Rational Design of Multivalent Anticancer Peptides Inhibiting PD-1/PD-L1 Interaction

Abstract

The ability of tumors to escape from immune destruction is attributed to the signaling transduction via the protein-protein interaction between programmed cell death protein 1 (PD-1) and programmed cell death ligand 1 (PD-L1) proteins. Therefore, pharmacological inhibition of the PD-1/PD-L1 interaction presents an important therapeutic strategy against a variety of tumors expressing PD-L1 on their cell surfaces. The use of monoclonal antibodies to interfere the interaction have exhibited excellent performance on treating aggressive tumors. However, therapeutic antibodies have some functional limitations, such as inadequate pharmacokinetics and tissue accessibility, and these deficiencies point to direction that peptide inhibitors are needed. In recent year, the peptide inhibitors of the PD1/PD-L1 interaction have been explored. However, these peptides exhibited low inhibitory activities.

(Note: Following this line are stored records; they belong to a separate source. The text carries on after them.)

(** Tenants are isolated in the log: a query for a tenant returns entries of
    that tenant only, whatever its structured part or text, and so does a
    full-text query. *)
Theorem log_tenant_isolation q ftq m l e :
  QueryLogs ToLower EqualFold q m = Ok l \/
    SearchFullText ToLower EqualFold log10 ftq m = Ok l /\ Query.TenantID (FullTextQuery.Base ftq) = Query.TenantID q ->
  Query.TenantID q <> "" -> e ∈ l -> Entry.TenantID e = Query.TenantID q.
Proof.
  assert (Hmatch : forall q e, matchEntry ToLower EqualFold e q = true -> Query.TenantID q <> "" ->
            Entry.TenantID e = Query.TenantID q).
  { intros q' e' H Hne. unfold matchEntry in H. rewrite (bool_decide_false (Query.TenantID q' = "")) in H by done.
    cbn [negb andb] in H. by case_bool_decide. }
  assert (Hpage : forall a b (l' : list Entry.t), e ∈ take a (drop b l') -> e ∈ l').
  { intros a b l' He. rewrite <- (take_drop b l'), elem_of_app. right.
    rewrite <- (take_drop a (drop b l')), elem_of_app. by left. }
  intros [Hq | [Hq Ht]] Hne He.
  - rewrite query_returns_page in Hq. case_bool_decide as E.
    + injection Hq as <-. apply Hpage in He. apply list_elem_of_In, List.filter_In in He as [_ He].
      apply Hmatch; [| done]. unfold selects in He. by apply andb_true_iff in He as [He _].
    + destruct (ParseQuery (Query.Q q)) as [n |]; simpl in Hq; [| done]. injection Hq as <-.
      apply Hpage in He. apply list_elem_of_In, List.filter_In in He as [_ He].
      apply (Hmatch (Query.set_Keyword "" q)); [| done]. unfold selects in He. by apply andb_true_iff in He as [He _].
  - unfold SearchFullText in Hq. destruct (MemoryLogStore.index m) as [idx |]; [| done].
    destruct (ranked ToLower log10 ftq idx) as [ids |]; [| done].
    case_bool_decide; [injection Hq as <-; by apply elem_of_nil in He |].
    pose proof (query_limit_range (FullTextQuery.Limit ftq)).
    rewrite fulltext_loop_spec in Hq by (simpl; lia). injection Hq as <-. rewrite <- (drop_0 (List.filter _ _)) in He.
    apply Hpage in He. apply list_elem_of_In, List.filter_In in He as [_ He].
    rewrite <- Ht. apply (Hmatch (Query.set_Q "" (Query.set_Keyword "" (FullTextQuery.Base ftq)))); [done |].
    simpl. by rewrite Ht.
Qed.
End queries.

(** ** Witnesses *)

Definition ex_entry (tenant msg : string) : Entry.t := Entry.mk 0 tenant "dev-1" "ag-1" "" 5 "error" "task" msg.
Definition ex_history : list (time * Entry.t) :=
  [(1%Z, ex_entry "acme" "disk full"); (2%Z, ex_entry "acme" "disk web1 ok"); (3%Z, ex_entry "corp" "disk slow")].
Definition ex_base : Query.t := Query.mk "acme" "" "" "" "" "" "" 0 0 0 0.
Definition ex_search : FullTextQuery.t := FullTextQuery.mk ex_base "Disk" "" [] [] "" "" 10.

Lemma fulltext_finds_logged_witness :
  exists l, SearchFullText lower_ascii String.eqb id ex_search (append_all ex_history (NewMemoryWithIndex 2)) = Ok (take 10 l) /\
    NoDup l /\ forall e, e ∈ l <-> e ∈ lastn 2 (logged ex_history) /\
      matchEntry lower_ascii String.eqb e ex_base = true /\
      wanted lower_ascii ex_search (messages (lastn 2 (logged ex_history))) (Entry.ID e).
Proof.
  apply (fulltext_finds_logged lower_ascii String.eqb id 2 ex_history ex_search [2; 3]%Z lower_ascii_lowers);
    [reflexivity | vm_compute; reflexivity].
Defined.

Definition ex_query : Query.t := Query.mk "acme" "" "" "" "" "" "NOT message~full OR source=task" 0 0 1 0.
Lemma execute_evolves now d id (h : Handler W) :
  DeployStore.m (store h) !! id = Some d -> evolves (store h) (store (execute_read now d h).1).
Proof.
  intros Hd. unfold execute_read. case_bool_decide as Hst; [| done]. cbn [negb].
  destruct (first_targets d) as [targets | e]; [| done].
  set (staged := _ || _). set (d0 := if staged then _ else d).
  assert (Hp : plan d = plan d0) by (unfold d0; by destruct staged).
  assert (Hs0 : DeployTask.Status d0 = StatusCreated) by (unfold d0; by destruct staged).
  assert (Hw : EffectiveCanaryWeight d = EffectiveCanaryWeight d0) by (unfold d0; by destruct staged).
  destruct (dispatch d0 targets [] (world h)) as [w [ids | e]]; [| done].
  apply (update_evolves now id d _ (mk_handler (store h) w)); [done |].
  apply follows_step; [by case_match | | by case_match].
  rewrite Hst. case_match; [unfold status_step; apply elem_of_app; left; apply (bool_decide_unpack _); vm_compute; exact I |].
  unfold staged. simpl. destruct (decide (EffectiveStrategy d = StrategyCanary)) as [E | E].
  { rewrite bool_decide_true by done. solve_step. }
  rewrite bool_decide_false by done.
  destruct (decide (EffectiveStrategy d = StrategyBlueGreen)) as [E2 | E2].
  { rewrite bool_decide_true by done. solve_step. }
  rewrite bool_decide_false by done. destruct (decide (EffectiveStrategy d = StrategyRolling)); solve_step.
Qed.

To obtain high-affinity inhibitory peptides targeting PD-1/PD-L1 interaction, in this work we designed a phage displayed multivalent peptide library strategy to screen multi-valent peptide inhibitors of PD-1/PD-L1 interaction. Selected peptides exhibited high affinities to PD-L1 in a low nanomolar concentration. In cell assay, the peptide inhibitors significantly inhibited cell-cell contacting. Therefore, Our work provides potential opportunities for the use of peptide in PD-L1 overexpressing cells as a new avenue in cancer medicine.